Medienkrieg um die Köpfe


Bild: Benoît Prieur/CC BY-SA-4.0

Britische Medienbehörde verurteilt den russischen Sender RT zu hoher Geldstrafe wegen Einseitigkeit, Russland will den Atlantic Council zur unerwünschten Organisation erklären

Florian Rötzer | TELEPOLIS

Es ist ein absurder Kalter Krieg, gegen Auslandsmedien mit dem Vorwurf mangelnder Objektivität mit Strafen vorzugehen, und das just in einem Land, das bekannt ist wegen seiner Yellow Press und in dem sich (noch) eine Regierung an die Macht klammert, deren neuer Ministerpräsident maßgeblich für die nicht besonders mit Fakten argumentierende Brexit-Bewegung mitverantwortlich war. 200.000 Pfund (225.000 Euro) Geldstrafe soll der russische staatliche Sender RT zahlen, nachdem die britische Medienaufsichtsbehörde Ofcom „schwerwiegende Verstöße“ gegen das Gebot der Überparteilichkeit feststellte. In sieben Fällen habe RT auf verschiedenen Programmen während sechs Wochen vom 17. März bis 4. Mai 2018 einseitig berichtet.

Die angeblichen Verstöße gegen eine objektive Berichterstattung wurden schon im Dezember 2018 angemahnt. RT legte dagegen Klage ein, während die russische Medienaufsichtsbehörde eingeschaltet wurde, um im Tit-for-Tat-Spiel gegen die mit Steuermitteln finanzierte BBC zu ermitteln. Ofcom kam nun dem Gerichtsurteil zuvor und verhängte die Geldstrafe.
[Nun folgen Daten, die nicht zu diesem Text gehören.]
(* ===== verification/AgentAuthority.v ===== *)
(** * The hashes of the agent's decisions

    [backend/app/persistence/agent_authority.py]: the canonical hash of what an agent
    was given and of what it decided, by which the execution authority recognises the
    decision an authorisation comes from.  The JSON here is printed without
    [ensure_ascii] and hashed as UTF-8; a document holds no floating-point number, so
    that every document has a canonical text. *)

From Stdlib Require Import ZArith Lia String Ascii List Bool.
From stdpp Require Import base strings option list.
From S2P Require Import Prelude PyText PyDict PyTime PyHash ExecModels SqlCodec.

#[local] Open Scope string_scope.
#[local] Open Scope Z_scope.

(** ** JSON without [ensure_ascii] *)

Definition raw_char (c : ascii) : string := if (127 <=? code c)%N then String c EmptyString else json_char c.

Fixpoint raw_chars (s : string) : string :=
  match s with
  | EmptyString => String quote EmptyString
  | String c s => raw_char c ++ raw_chars s
  end.
Definition raw_string (s : string) : string := String quote (raw_chars s).

Section Members.
Context (enc : json -> string).

Fixpoint raw_members (l : list (string * json)) : string :=
  match l with
  | [] => "}"
  | [(k, x)] => raw_string k ++ String ":" (enc x ++ "}")
  | (k, x) :: l => raw_string k ++ String ":" (enc x ++ String "," (raw_members l))
  end.
End Members.

Fixpoint raw_enc (j : json) : string :=
  match j with
  | JStr s => raw_string s
  | JArr l => String "[" (json_items raw_enc l)
  | JObj l => String "{" (raw_members raw_enc l)
  | JNull | JBool _ | JInt _ => json_enc j
  end.

(** The code points below 256 in UTF-8. *)
Definition utf8_char (c : ascii) : list N :=
  let n := code c in
  if (n <? 128)%N then [n] else [192 + N.shiftr n 6; 128 + N.land n 63]%N.
Definition utf8 (s : string) : list N := List.concat (map utf8_char (chars s)).

Definition canonical_agent_hash (value : json) : string :=
  hex_words (sha256_words (utf8 (raw_enc (json_sort value)))).

(** ** What is hashed *)

(** [_utc] of this module converts an aware value. *)
Definition agent_utc (value : datetime) : M datetime :=
  match dt_off value with
  | None => Ok (mk_datetime (dt_local value) (Some 0))
  | Some _ => astimezone_utc value
  end.

Definition agent_input_material (account_role account_fingerprint decision_kind : string)
    (decision_boundary observed_at : datetime) (normalized_input : json)
    (thesis_version_id : option uuid) : M json :=
  decision_boundary ← agent_utc decision_boundary;
  observed_at ← agent_utc observed_at;
  Ok (JObj
    [("domain", JStr "alphadecay.agent-input.v1"); ("account_role", JStr account_role);
     ("account_fingerprint", JStr account_fingerprint); ("decision_kind", JStr decision_kind);
     ("decision_boundary", iso decision_boundary); ("observed_at", iso observed_at);
     ("normalized_input", normalized_input);
     ("thesis_version_id", or_null (fun id => JStr (uuid_str id)) thesis_version_id)]).

(** [ExperimentExecutionLineage.material] *)
Definition lineage_material (lineage : ExperimentExecutionLineage) : json :=
  JObj [("experiment_id", JStr (uuid_str (xl_experiment_id lineage)));
        ("source_definition_hash", JStr (xl_source_definition_hash lineage));
        ("protocol_hash", JStr (xl_protocol_hash lineage))].

Definition agent_result_material (input_hash outcome reason_code policy_hash : string)
    (thesis_version_id : option uuid) (result_payload : json)
    (authorization_id intent_id : option uuid) (intent_digest : option string)
    (autonomy_authorized : bool) (experiment_lineage : option ExperimentExecutionLineage) : json :=
  let id := or_null (fun id => JStr (uuid_str id)) in
  JObj
    ([("domain", JStr "alphadecay.agent-decision.v1"); ("input_hash", JStr input_hash);
      ("outcome", JStr outcome); ("reason_code", JStr reason_code);
      ("policy_hash", JStr policy_hash); ("thesis_version_id", id thesis_version_id);
      ("result_payload", result_payload); ("authorization_id", id authorization_id);
      ("intent_id", id intent_id); ("intent_digest", or_null JStr intent_digest);
      ("autonomy_authorized", JBool autonomy_authorized)]
     ++ match experiment_lineage with
        | Some lineage => [("experiment_lineage", lineage_material lineage)]
        | None => []
        end)%list.
Definition execution_preflight_intent (role : AccountRole) (intent_id : option uuid) (clock : datetime)
    : txn ExecutionIntent :=
  _ ← perform (_ensure_executable_role role);
  rows ← select (preflight_rows role intent_id);
  row ← required (ExecutionBlocked "EXECUTION_INTENT_NOT_FOUND") (head rows);
  intent ← select_m (_intent_from_row row);
  _ ← (if String.eqb (ir_state row) (enum_value CLAIMED) then
         trusted_now ← perform (_trusted_now clock);
         refuse (match ir_lease_expires_at row with
                 | Some expires => dt_le (_utc expires) trusted_now
                 | None => true
                 end) "INTENT_CLAIM_EXPIRED"
       else mret tt);
  mret intent.

(** The reservations of the claimed entries that have no fill are made again. *)
Definition recover_entry_reservations : txn unit :=
  rows ← select (fun db => List.filter (fun row =>
    String.eqb (ir_action row) (enum_value EX_ENTRY) && String.eqb (ir_state row) (enum_value CLAIMED)
    && negb (ir_first_fill_consumed row)) (rows (db_intents db)));
  each_row (fun row =>
    budget ← select (fun db => db_budgets db !! ir_account_role row);
    budget ← required (ExecutionBlocked "ENTRY_BUDGET_MISSING") budget;
    save_budget (budget_with_reservation budget (Some (ir_intent_id row)) (ir_approved_max_loss row)))
    rows.

Definition get_intent (intent_id : uuid) : txn ExecutionIntent :=
  row ← select (fun db => db_intents db !! intent_id);
  row ← required KeyError row;
  select_m (_intent_from_row row).

Definition get_entry_budget (role : AccountRole) : txn EntryBudget :=
  _ ← perform (_ensure_executable_role role);
  row ← select (fun db => db_budgets db !! enum_value role);
  row ← required KeyError row;
  mret (mk_EntryBudget (bg_entries_used row) (bg_gross_approved_risk row)
          (bg_reserved_intent_id row) (bg_reserved_risk row)).

Definition get_execution_lock (role : AccountRole) : txn AccountExecutionLock :=
  _ ← perform (_ensure_executable_role role);
  row ← select (fun db => db_accounts db !! enum_value role);
  row ← required KeyError row;
  mret (mk_AccountExecutionLock (ar_execution_locked row) (ar_execution_lock_reason row)
          (option_map _utc (ar_execution_locked_at row))).
(* ===== verification/SqlFacts.v ===== *)
(** * Facts on transactions

    How to take apart a transaction that returned, and the two kinds of transactions the
    proofs distinguish: those that leave the permits alone, and those that only read. *)

From Stdlib Require Import ZArith Lia String Ascii List Bool.
From stdpp Require Import base strings gmap option tactics relations list.
From S2P Require Import Prelude PyText PyDecimal PyTime PyHash ExecModels Finalization SqlSchema SqlRows SqlOrigin.

#[local] Open Scope string_scope.
#[local] Open Scope Z_scope.

(** ** Inversion *)

Section Inversion.
Context {A B : Type}.
Implicit Types db : database.

Lemma txn_bind_ok (t : txn A) (f : A -> txn B) db b db' :
  (t ≫= f) db = Ok (b, db') <-> exists a db1, t db = Ok (a, db1) /\ f a db1 = Ok (b, db').
Proof.
  change ((t ≫= f) db) with (match t db with Ok (a, db1) => f a db1 | Raise e => Raise e end).
  destruct (t db) as [[a db1]|e]; split.
  - intros H. by exists a, db1.
  - by intros (a' & db1' & [= <- <-] & H).
  - done.
  - by intros (a' & db1' & [=] & H).
Qed.

Lemma txn_ret_ok (a b : A) db db' : (mret a : txn A) db = Ok (b, db') <-> b = a /\ db' = db.
Proof. split; [by intros [= <- <-]|by intros [-> ->]]. Qed.

Lemma perform_ok (m : M A) db a db' : perform m db = Ok (a, db') <-> m = Ok a /\ db' = db.
Proof. unfold perform. destruct m; cbn; split; [by intros [= <- <-]|by intros [[= <-] ->]|done|by intros []]. Qed.

Lemma select_ok (q : database -> A) db a db' : select q db = Ok (a, db') <-> a = q db /\ db' = db.
Proof. unfold select. split; [by intros [= <- <-]|by intros [-> ->]]. Qed.

Lemma select_m_ok (q : database -> M A) db a db' : select_m q db = Ok (a, db') <-> q db = Ok a /\ db' = db.
Proof. unfold select_m. destruct (q db); cbn; split; [by intros [= <- <-]|by intros [[= <-] ->]|done|by intros []]. Qed.

Lemma raise_ok e db (a : A) db' : raise e db = Ok (a, db') <-> False.
Proof. by split. Qed.

Lemma required_ok e (v : option A) db a db' : required e v db = Ok (a, db') <-> v = Some a /\ db' = db.
Proof. destruct v; cbn; split; [by intros [= <- <-]|by intros [[= <-] ->]|done|by intros []]. Qed.
End Inversion.

Lemma write_ok w db db' u : write w db = Ok (u, db') <-> db' = w db.
Proof. unfold write. destruct u. split; [by intros [= <-]|by intros ->]. Qed.

Lemma refuse_ok c code db u db' : refuse c code db = Ok (u, db') <-> c = Ok false /\ db' = db.
Proof.
  unfold refuse. destruct u. rewrite perform_ok, guard_blocked_ok. intuition.
Qed.

Lemma flush_ok db u db' : flush db = Ok (u, db') <-> schema_ok db = true /\ db' = db.
Proof. unfold flush. destruct u, (schema_ok db); split; [by intros [= <-]|by intros [_ ->]|done|by intros []]. Qed.

Lemma insert_row_ok {K R} `{Countable K} (table : database -> gmap K R) set_table key row db u db' :
  insert_row table set_table key row db = Ok (u, db') <->
  table db !! key = None /\ db' = set_table db (<[key := row]> (table db)).
Proof.
  unfold insert_row. destruct u, (table db !! key); split; [done|by intros []|by intros [= <-]|by intros [_ ->]].
Qed.

Create Rewrite HintDb txn.
#[export] Hint Rewrite @txn_bind_ok @txn_ret_ok @perform_ok @select_ok @select_m_ok @raise_ok @required_ok
  write_ok refuse_ok flush_ok @insert_row_ok : txn.

(** One step of a transaction that returned. *)
Ltac txn_step :=
  match goal with
  | H : exists _, _ |- _ => destruct H
  | H : _ /\ _ |- _ => destruct H
  | H : False |- _ => destruct H
  | H : ?x = ?y |- _ => is_var x; subst x
  | H : ?x = ?y |- _ => is_var y; subst y
  | H : mbind _ _ _ = Ok _ |- _ => apply txn_bind_ok in H
  | H : mret _ _ = Ok _ |- _ => apply txn_ret_ok in H
  | H : perform _ _ = Ok _ |- _ => apply perform_ok in H
  | H : select _ _ = Ok _ |- _ => apply select_ok in H
  | H : select_m _ _ = Ok _ |- _ => apply select_m_ok in H
  | H : raise _ _ = Ok _ |- _ => destruct (proj1 (raise_ok _ _ _ _) H)
  | H : required _ _ _ = Ok _ |- _ => apply required_ok in H
  | H : write _ _ = Ok _ |- _ => apply write_ok in H
  | H : refuse _ _ _ = Ok _ |- _ => apply refuse_ok in H
  | H : flush _ = Ok _ |- _ => apply flush_ok in H
  | H : insert_row _ _ _ _ _ = Ok _ |- _ => apply insert_row_ok in H
  | H : (let '(_, _) := ?x in _) _ = Ok _ |- _ => destruct x
  end.
Ltac inv_txn := repeat txn_step.

Lemma transaction_ok {A} (t : txn A) db db' a :
  transaction t db = (db', Ok a) <-> t db = Ok (a, db') /\ schema_ok db' = true.
Proof.
  unfold transaction. destruct (t db) as [[b db1]|e]; [destruct (schema_ok db1) eqn:E|]; split.
  - intros [= -> ->]. done.
  - by intros [[= -> ->] _].
  - done.
  - intros [[= -> ->] H]. congruence.
  - done.
  - by intros [].
Qed.

(** A transaction that does not return leaves the database. *)
Lemma transaction_db {A} (t : txn A) db :
  (transaction t db).1 = db \/ exists a db', t db = Ok (a, db') /\ (transaction t db).1 = db' /\ schema_ok db' = true.
Proof.
  unfold transaction. destruct (t db) as [[b db1]|e]; [|by left].
  destruct (schema_ok db1) eqn:E; [|by left]. right. by exists b, db1.
Qed.

(** ** Transactions that keep the permits *)

(** The table of the permits is the same afterwards. *)
Definition permits_same {A} (t : txn A) : Prop :=
  forall db a db', t db = Ok (a, db') -> db_permits db' = db_permits db.

Lemma same_bind {A B} (t : txn A) (f : A -> txn B) :
  permits_same t -> (forall a, permits_same (f a)) -> permits_same (t ≫= f).
Proof. intros Ht Hf db b db' H. inv_txn. rewrite (Hf _ _ _ _ H0). by apply (Ht _ _ _ H). Qed.
Lemma same_ret {A} (a : A) : permits_same (mret a : txn A).
Proof. intros db b db' H. by inv_txn. Qed.
Lemma same_perform {A} (m : M A) : permits_same (perform m).
Proof. intros db b db' H. by inv_txn. Qed.
Lemma same_select {A} (q : database -> A) : permits_same (select q).
Proof. intros db b db' H. by inv_txn. Qed.
Lemma same_select_m {A} (q : database -> M A) : permits_same (select_m q).
Proof. intros db b db' H. by inv_txn. Qed.
Lemma same_raise {A} e : permits_same (@raise A e).
Proof. by intros db b db' H. Qed.
Lemma same_required {A} e (v : option A) : permits_same (required e v).
Proof. intros db b db' H. by inv_txn. Qed.
Lemma same_refuse c code : permits_same (refuse c code).
Proof. intros db b db' H. by inv_txn. Qed.
Lemma same_flush : permits_same flush.
Proof. intros db b db' H. by inv_txn. Qed.
Lemma same_write w : (forall db, db_permits (w db) = db_permits db) -> permits_same (write w).
Proof. intros Hw db b db' H. inv_txn. apply Hw. Qed.
Lemma same_insert {K R} `{Countable K} (table : database -> gmap K R) set_table key row :
  (forall db x, db_permits (set_table db x) = db_permits db) ->
  permits_same (insert_row table set_table key row).
Proof. intros Hw db b db' H'. inv_txn. apply Hw. Qed.
Lemma same_each {A} (f : A -> txn unit) l : (forall a, permits_same (f a)) -> permits_same (each_row f l).
Proof. intros Hf. induction l; cbn; [apply same_ret|by apply same_bind]. Qed.

Create HintDb same discriminated.

Ltac keep_permits :=
  repeat (intros; cbn beta zeta;
    match goal with
    | |- permits_same (mbind _ _) => apply same_bind
    | |- permits_same (mret _) => apply same_ret
    | |- permits_same (perform _) => apply same_perform
    | |- permits_same (select _) => apply same_select
    | |- permits_same (select_m _) => apply same_select_m
    | |- permits_same (raise _) => apply same_raise
    | |- permits_same (required _ _) => apply same_required
    | |- permits_same (refuse _ _) => apply same_refuse
    | |- permits_same flush => apply same_flush
    | |- permits_same (write _) => apply same_write; reflexivity
    | |- permits_same (insert_row _ _ _ _) => apply same_insert; reflexivity
    | |- permits_same (each_row _ _) => apply same_each
    | |- permits_same (match ?x with _ => _ end) => destruct x
    | |- permits_same _ => solve [eauto with same]
    end).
Gebührende Genauigkeit und gebührende Überparteilichkeit

Anlass des Vorgehens war vor allem die RT-Berichterstattung über den Skripal-Anschlag, aber auch zum Giftgasangriff in Douma, einem Besuch des saudischen Kronprinzen in den USA oder einem Überfall von Rechtsextremen auf ein Roma-Lager in der Ukraine. Nach den Ofcom-Regeln ist, wie die Sanktionsandrohung auf 190 Seiten begründet, Überparteilichkeit bei „wichtigen politischen und wirtschaftlichen Themen“ erforderlich. Hier müsse ein „weites Spektrum von signifikanten Ansichten“ berichtet werden, „Ansichten und Fakten“ dürfen nicht falsch dargestellt werden, Nachrichten müssen mit „gebührender Genauigkeit“ berichtet und mit „gebührender Überparteilichkeit“ dargestellt werden.